Plusieurs hauts responsables de l’État ont, à l’unanimité, soutenu l’idée d’un renforcement des forces de sécurité nationales, ainsi que de la Mission multinationale de soutien à la sécurité (MSS). L’objectif est de restaurer un climat de stabilité durable dans un pays en proie à l’insécurité.
Organisée sous le thème « Forces de sécurité nationale et internationale en Haïti : défis et perspectives », cette rencontre a été coproduite par le Centre d’Analyse et de Recherche en Droits de l’Homme (CARDH) et le Haut-Commissariat des Nations Unies aux Droits de l’Homme (HCDH). Elle a rassemblé des représentants d’institutions publiques, des défenseurs des droits humains et des membres de la société civile pour discuter des enjeux sécuritaires.
Dans ce contexte critique, Me Gédéon Jean, directeur exécutif du CARDH, a insisté sur l’urgence de renforcer les capacités opérationnelles des forces haïtiennes et de la MSS. Il a également suggéré un appui accru de l’Organisation des États Américains (OEA) pour soutenir ces efforts.

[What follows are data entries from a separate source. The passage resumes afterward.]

(* ===== verification/ShannonRelay.v ===== *)
(** * The request context of the Shannon protocol: protocol/shannon/context.go

    One service request: its payloads become signed relays to the selected endpoint, the answers
    are validated, analysed and turned into responses, and what happened moves the supplier
    blacklist, the session exhaustion, the reputation scores, the observations and the relay
    metric.  The fields of [requestContext] that never change are [request_config], the others and
    the shared components they point to are [relay_ctx].  The outside (net/http, the signer, the
    SDK's validation and decoding, the clock before and after the exchange) is a [relay_world] per
    relay.  protocol/shannon/observation.go builds the observations. *)

From S2P Require Import Prelude GoStrings Utf8 Float64 Domain RepKey Signals Score RepConfig RepStorage RPCTypes Json Heuristic RelayPolicy ErrorClass PoolGuards ShannonPool TieredSelector RelayTransport ServiceConfig RepService.
From Stdlib Require Import ZArith Lia Bool Ascii String.
From stdpp Require Import base gmap strings list.

Open Scope string_scope.
Open Scope Z_scope.

(** ** Data *)

Record RelayMinerError := mkMinerError {
  me_Codespace : string;
  me_Code : Z;
  me_Message : string;
}.

Record RelayResponse := mkRelayResponse {
  rsp_Payload : string;
  rsp_RelayMinerError : option RelayMinerError;
}.

Record SessionHeader := mkHeader {
  sh_ApplicationAddress : string;
  sh_ServiceId : string;
  sh_SessionId : string;
  sh_SessionStartBlockHeight : Z;
  sh_SessionEndBlockHeight : Z;
}.

(** The session of an endpoint with the parts a relay needs; the application by its address. *)
Record Session := mkFullSession {
  fs_SessionId : string;
  fs_Header : option SessionHeader;
  fs_Application : option string;
}.

(** The endpoint a request was given, with its session. *)
Record selected := mkSelected {
  sel_endpoint : endpoint;
  sel_session : Session;
}.

Definition fallback_Session : Session := mkFullSession "" (Some (mkHeader "" "" "" 0 0)) (Some "").

Definition endpoint_Session (s : selected) : Session :=
  if ep_fallback (sel_endpoint s) then fallback_Session else sel_session s.
Definition Supplier (s : selected) : string := ep_supplier (sel_endpoint s).
Definition sel_Addr (s : selected) : EndpointAddr := endpoint_Addr (sel_endpoint s).

(** A payload with its headers. *)
Record relay_payload := mkRelayPayload {
  rp_payload : Payload;
  rp_Headers : gmap string string;
}.

Record EndpointObservation := mkEndpointObservation {
  eo_EndpointAppAddress : string;
  eo_SessionServiceId : string;
  eo_SessionId : string;
  eo_SessionStartHeight : Z;
  eo_SessionEndHeight : Z;
  eo_HttpResponseStatusCode : Z;
  eo_HttpResponsePayloadSize : Z;
  eo_Supplier : string;
  eo_EndpointUrl : string;
  eo_IsFallbackEndpoint : bool;
  eo_QueryTimestamp : Time;
  eo_ResponseTimestamp : Time;
  eo_Error : option (ShannonEndpointErrorType * string);
  eo_RelayMinerError : option RelayMinerError;
}.

(** One [metrics.RecordRelay]. *)
Record relay_metric := mkRelayMetric {
  mx_domain : string;
  mx_rpcType : string;
  mx_serviceID : string;
  mx_statusCode : string;
  mx_signal : string;
  mx_relayType : string;
  mx_latency : Duration;
}.

(** Load testing: the backend's URL, else the relay miner's. *)
Record LoadTestingConfig := mkLoadTesting {
  lt_BackendServiceURL : option string;
  lt_RelayMinerURL : string;
}.

Record request_config := mkRequestConfig {
  rq_serviceID : string;
  rq_selectedEndpoint : option selected;
  rq_loadTesting : option LoadTestingConfig;
  rq_MaxBatchPayloads : Z;                      (** of the global concurrency configuration *)
  rq_isHedge : bool;
  rq_isRetry : bool;
  rq_isHealthCheck : bool;
  rq_tieredSelector : option TieredSelector;
}.

Record relay_ctx (St C : Type) := mkRelayCtx {
  rx_currentRPCType : Z;
  rx_heuristicRPCType : Z;
  rx_requestError : option string;              (** the details of the internal error *)
  rx_observations : list EndpointObservation;
  rx_relayMinerError : option RelayMinerError;
  rx_services : option UnifiedServicesConfig;
  rx_reputation : option (service St);
  rx_blacklist : option supplierBlacklist;
  rx_exhaustion : option sessionExhaustionTracker;
  rx_fetcher : option (cachingAccountFetcher C); (** [None]: the account client does not cache *)
  rx_http : HTTPClient;
  rx_relays : list relay_metric;
}.
Arguments mkRelayCtx {St C}. Arguments rx_currentRPCType {St C}. Arguments rx_heuristicRPCType {St C}.
Arguments rx_requestError {St C}. Arguments rx_observations {St C}. Arguments rx_relayMinerError {St C}.
Arguments rx_services {St C}. Arguments rx_reputation {St C}. Arguments rx_blacklist {St C}.
Arguments rx_exhaustion {St C}. Arguments rx_fetcher {St C}. Arguments rx_http {St C}. Arguments rx_relays {St C}.

(** What the outside does during one relay. *)
Record relay_world := mkWorld {
  w_start : Time;                                 (** endpointQueryTime *)
  w_end : Time;                                   (** the clock once the exchange is over *)
  w_newRequest : string -> option error;          (** building the HTTP request for the URL *)
  w_embed : option error;                         (** serialising it into the relay request *)
  w_validHeader : SessionHeader -> option error;  (** ValidateBasic of the session header *)
  w_sign : option error;
  w_marshal : result error string;
  w_http : Duration -> string -> string -> string -> gmap string string -> http_outcome;
    (** timeout, URL, method, data, headers *)
  w_validate : bool -> string -> result (error * option RelayResponse) RelayResponse;
    (** whether it is the retry, and the bytes; a failure may carry the response it parsed *)
  w_deserialize : string -> result error (option string * Z);
}.

(** ** Labels of the relay metric *)

Definition SignalOK : string := "ok".
Definition RelayTypeNormal : string := "normal".
Definition RelayTypeProbation : string := "probation".
Definition RelayTypeHedge : string := "hedge".
Definition RelayTypeRetry : string := "retry".
Definition StatusCategoryError : string := "error".
Definition ErrDomain : string := "error".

De son côté, Arnaud Royer, représentant du HCDH, a souligné que la Police nationale d’Haïti (PNH) demeure un pilier essentiel pour assurer la sécurité dans le pays. Il a appelé à un soutien logistique accru et à une formation alignée sur les normes internationales pour renforcer l’efficacité de la PNH.
Le Premier ministre a, dans son discours, réaffirmé la détermination du Conseil de Transition à appuyer sans réserve les forces de sécurité et la MSS. Il a rappelé que le retour à un climat de sécurité est une condition sine qua non pour organiser le référendum constitutionnel et les prochaines élections, essentiels à la reconstruction de la démocratie en Haïti.
En somme, cette conférence a permis de mettre en lumière les défis sécuritaires auxquels le pays est confronté, tout en proposant des solutions concrètes pour y répondre. Les acteurs clés ont uni leurs voix pour appeler à une action concertée et immédiate, afin de mettre fin à la spirale de violence qui paralyse le pays.